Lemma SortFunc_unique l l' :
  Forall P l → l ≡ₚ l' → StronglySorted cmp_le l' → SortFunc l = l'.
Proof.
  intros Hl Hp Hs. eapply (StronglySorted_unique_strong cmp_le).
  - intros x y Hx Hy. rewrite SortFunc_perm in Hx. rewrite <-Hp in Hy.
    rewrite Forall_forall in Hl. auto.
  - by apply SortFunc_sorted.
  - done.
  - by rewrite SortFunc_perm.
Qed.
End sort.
==
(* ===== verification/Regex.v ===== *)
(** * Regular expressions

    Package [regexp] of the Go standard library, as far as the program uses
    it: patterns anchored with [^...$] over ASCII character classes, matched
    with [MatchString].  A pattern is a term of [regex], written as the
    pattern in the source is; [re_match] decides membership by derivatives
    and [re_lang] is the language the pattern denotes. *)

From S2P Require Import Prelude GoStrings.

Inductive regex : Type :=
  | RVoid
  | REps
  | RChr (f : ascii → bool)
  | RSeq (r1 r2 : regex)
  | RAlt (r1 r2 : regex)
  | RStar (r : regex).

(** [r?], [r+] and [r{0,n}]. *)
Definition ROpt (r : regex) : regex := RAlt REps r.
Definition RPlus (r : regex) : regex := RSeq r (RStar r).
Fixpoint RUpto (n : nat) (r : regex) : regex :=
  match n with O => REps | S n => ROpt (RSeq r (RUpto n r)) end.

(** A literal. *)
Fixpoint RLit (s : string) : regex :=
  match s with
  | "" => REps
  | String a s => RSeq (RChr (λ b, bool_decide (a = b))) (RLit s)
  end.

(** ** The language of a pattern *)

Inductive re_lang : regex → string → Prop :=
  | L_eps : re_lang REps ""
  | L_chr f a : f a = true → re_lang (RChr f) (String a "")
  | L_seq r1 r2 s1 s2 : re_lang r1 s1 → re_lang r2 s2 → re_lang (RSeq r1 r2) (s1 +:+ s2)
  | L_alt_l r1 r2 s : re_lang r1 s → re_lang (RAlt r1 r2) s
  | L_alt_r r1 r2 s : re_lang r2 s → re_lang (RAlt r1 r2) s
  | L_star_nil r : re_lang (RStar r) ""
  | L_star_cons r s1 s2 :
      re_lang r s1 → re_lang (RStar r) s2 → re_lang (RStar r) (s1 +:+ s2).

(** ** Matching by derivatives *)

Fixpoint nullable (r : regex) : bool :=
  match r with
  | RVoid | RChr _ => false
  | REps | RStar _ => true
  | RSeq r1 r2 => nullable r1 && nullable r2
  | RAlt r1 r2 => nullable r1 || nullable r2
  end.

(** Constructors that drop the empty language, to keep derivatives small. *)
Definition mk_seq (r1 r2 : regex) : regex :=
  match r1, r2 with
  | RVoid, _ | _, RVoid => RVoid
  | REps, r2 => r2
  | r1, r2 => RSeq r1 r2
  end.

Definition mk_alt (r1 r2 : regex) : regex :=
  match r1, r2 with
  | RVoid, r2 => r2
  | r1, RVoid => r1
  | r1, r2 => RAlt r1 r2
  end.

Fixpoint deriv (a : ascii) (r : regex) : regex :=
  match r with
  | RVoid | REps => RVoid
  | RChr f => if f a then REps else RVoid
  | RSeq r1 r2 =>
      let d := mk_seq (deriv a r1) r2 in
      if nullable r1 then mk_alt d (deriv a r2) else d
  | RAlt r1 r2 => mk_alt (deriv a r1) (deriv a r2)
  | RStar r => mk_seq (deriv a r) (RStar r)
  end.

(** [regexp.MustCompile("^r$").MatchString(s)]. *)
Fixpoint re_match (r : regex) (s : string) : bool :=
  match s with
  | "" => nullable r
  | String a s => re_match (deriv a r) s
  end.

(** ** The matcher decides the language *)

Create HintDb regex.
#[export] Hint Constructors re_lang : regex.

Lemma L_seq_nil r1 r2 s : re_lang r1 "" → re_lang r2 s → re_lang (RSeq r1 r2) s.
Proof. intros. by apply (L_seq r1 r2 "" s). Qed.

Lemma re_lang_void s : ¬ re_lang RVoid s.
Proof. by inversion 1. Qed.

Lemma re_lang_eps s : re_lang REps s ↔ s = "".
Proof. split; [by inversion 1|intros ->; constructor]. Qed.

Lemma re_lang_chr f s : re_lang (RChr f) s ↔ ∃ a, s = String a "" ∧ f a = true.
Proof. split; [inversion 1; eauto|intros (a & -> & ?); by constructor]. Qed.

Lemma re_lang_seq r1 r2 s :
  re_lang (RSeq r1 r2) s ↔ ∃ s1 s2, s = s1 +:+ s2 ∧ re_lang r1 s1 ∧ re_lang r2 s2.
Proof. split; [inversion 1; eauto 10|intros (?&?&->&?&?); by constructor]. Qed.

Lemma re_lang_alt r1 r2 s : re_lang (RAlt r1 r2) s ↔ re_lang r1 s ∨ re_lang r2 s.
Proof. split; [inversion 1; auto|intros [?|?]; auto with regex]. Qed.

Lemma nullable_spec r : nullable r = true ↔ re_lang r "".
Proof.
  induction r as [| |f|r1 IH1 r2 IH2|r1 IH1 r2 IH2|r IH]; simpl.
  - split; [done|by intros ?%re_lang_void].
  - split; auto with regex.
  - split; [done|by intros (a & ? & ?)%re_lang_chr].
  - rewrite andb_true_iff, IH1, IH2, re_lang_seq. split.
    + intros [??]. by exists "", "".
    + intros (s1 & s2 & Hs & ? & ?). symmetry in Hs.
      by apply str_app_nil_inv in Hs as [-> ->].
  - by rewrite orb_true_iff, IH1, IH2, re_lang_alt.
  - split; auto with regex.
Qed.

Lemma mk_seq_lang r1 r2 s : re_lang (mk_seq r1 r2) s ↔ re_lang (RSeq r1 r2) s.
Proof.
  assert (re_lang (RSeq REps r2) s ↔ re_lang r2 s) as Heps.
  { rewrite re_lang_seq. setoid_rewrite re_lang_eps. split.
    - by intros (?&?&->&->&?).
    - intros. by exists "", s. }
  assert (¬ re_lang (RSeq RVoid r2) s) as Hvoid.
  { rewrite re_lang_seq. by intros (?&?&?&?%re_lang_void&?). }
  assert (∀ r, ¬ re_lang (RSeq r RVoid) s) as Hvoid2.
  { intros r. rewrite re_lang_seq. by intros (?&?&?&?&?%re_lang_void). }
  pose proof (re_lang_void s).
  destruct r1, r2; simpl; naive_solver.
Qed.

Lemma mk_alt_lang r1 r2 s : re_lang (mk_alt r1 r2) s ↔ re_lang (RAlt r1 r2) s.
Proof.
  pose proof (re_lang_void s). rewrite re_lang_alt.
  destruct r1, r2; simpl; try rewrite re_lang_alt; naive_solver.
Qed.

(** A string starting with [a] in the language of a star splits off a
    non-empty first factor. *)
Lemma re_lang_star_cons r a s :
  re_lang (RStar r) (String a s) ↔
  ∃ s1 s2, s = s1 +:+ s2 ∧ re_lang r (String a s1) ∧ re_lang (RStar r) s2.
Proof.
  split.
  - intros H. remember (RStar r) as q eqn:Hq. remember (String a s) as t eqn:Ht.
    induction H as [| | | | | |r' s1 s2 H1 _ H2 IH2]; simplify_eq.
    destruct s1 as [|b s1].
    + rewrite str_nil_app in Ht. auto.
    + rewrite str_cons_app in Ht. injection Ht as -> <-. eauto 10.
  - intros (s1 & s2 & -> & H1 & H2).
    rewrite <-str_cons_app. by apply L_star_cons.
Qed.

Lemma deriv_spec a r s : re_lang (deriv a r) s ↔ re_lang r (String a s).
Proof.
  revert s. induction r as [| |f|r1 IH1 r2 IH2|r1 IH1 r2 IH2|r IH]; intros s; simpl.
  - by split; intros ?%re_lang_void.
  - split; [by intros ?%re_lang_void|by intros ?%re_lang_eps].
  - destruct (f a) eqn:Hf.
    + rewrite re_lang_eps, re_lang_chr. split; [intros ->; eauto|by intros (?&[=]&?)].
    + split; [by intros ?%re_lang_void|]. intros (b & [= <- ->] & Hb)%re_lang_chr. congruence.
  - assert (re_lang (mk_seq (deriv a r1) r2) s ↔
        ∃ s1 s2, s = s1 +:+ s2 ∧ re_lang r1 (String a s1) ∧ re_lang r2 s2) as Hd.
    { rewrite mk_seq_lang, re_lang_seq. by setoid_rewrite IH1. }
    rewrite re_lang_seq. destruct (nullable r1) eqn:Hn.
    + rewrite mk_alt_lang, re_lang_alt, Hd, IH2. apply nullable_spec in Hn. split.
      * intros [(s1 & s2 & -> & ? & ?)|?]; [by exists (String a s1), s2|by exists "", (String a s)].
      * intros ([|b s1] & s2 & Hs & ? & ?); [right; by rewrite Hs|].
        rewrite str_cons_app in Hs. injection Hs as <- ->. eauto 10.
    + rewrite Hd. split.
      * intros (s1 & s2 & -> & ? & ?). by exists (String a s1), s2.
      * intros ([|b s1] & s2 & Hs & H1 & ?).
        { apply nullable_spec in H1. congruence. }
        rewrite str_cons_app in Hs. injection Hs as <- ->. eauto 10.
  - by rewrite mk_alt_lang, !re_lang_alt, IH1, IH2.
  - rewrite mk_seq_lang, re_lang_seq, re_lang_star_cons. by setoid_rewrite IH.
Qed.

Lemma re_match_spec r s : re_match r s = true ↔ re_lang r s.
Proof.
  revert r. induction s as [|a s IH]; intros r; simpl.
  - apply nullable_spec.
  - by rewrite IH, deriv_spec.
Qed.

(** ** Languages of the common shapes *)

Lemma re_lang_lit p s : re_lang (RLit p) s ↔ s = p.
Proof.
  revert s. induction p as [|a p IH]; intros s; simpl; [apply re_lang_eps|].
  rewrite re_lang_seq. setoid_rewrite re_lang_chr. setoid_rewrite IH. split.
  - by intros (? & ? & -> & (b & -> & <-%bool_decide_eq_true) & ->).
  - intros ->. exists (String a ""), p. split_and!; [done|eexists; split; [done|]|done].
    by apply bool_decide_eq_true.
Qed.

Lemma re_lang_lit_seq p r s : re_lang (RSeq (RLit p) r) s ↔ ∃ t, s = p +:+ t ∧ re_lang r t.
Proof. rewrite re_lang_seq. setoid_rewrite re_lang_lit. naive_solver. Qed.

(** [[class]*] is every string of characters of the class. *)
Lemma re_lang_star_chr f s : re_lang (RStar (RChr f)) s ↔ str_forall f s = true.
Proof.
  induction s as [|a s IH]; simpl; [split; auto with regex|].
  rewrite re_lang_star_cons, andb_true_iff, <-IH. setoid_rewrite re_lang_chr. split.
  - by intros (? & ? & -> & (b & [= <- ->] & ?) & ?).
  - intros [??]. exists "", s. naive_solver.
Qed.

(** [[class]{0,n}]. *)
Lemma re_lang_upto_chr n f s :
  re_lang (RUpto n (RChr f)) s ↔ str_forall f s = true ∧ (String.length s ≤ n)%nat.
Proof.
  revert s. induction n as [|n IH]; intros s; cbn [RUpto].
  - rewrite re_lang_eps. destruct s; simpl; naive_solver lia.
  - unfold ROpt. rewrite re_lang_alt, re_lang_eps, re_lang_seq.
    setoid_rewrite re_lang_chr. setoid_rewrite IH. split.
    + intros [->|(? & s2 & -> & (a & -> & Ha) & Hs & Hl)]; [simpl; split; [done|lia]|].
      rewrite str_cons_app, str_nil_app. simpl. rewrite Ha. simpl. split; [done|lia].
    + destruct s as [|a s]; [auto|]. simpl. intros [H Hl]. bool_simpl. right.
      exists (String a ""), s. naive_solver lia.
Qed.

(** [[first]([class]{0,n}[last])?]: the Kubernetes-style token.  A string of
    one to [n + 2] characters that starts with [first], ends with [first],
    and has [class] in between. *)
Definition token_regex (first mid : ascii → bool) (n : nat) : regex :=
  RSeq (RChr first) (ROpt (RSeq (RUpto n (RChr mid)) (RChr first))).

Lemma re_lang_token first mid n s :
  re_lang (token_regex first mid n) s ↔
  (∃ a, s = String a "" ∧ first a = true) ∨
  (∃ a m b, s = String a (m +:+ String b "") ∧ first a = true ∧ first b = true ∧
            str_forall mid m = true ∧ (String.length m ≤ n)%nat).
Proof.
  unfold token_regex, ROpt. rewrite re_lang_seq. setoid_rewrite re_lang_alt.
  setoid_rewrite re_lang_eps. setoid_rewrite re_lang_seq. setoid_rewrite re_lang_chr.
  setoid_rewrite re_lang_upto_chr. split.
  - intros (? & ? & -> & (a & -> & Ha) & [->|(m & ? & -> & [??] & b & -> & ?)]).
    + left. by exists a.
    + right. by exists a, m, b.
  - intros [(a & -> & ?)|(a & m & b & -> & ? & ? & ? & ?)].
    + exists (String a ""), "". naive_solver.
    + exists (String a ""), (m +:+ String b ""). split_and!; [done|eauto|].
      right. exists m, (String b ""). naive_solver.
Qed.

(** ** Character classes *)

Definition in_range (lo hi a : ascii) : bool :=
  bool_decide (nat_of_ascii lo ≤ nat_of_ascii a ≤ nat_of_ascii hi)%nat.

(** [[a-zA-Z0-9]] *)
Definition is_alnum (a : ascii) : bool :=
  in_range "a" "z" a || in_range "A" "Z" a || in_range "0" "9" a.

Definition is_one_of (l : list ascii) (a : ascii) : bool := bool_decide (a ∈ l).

**Task statement:** Which lines of the data contain the string "pose"? Copy each one.

**Solution for this task:**
  pose proof (re_lang_void s).
  pose proof (re_lang_void s). rewrite re_lang_alt.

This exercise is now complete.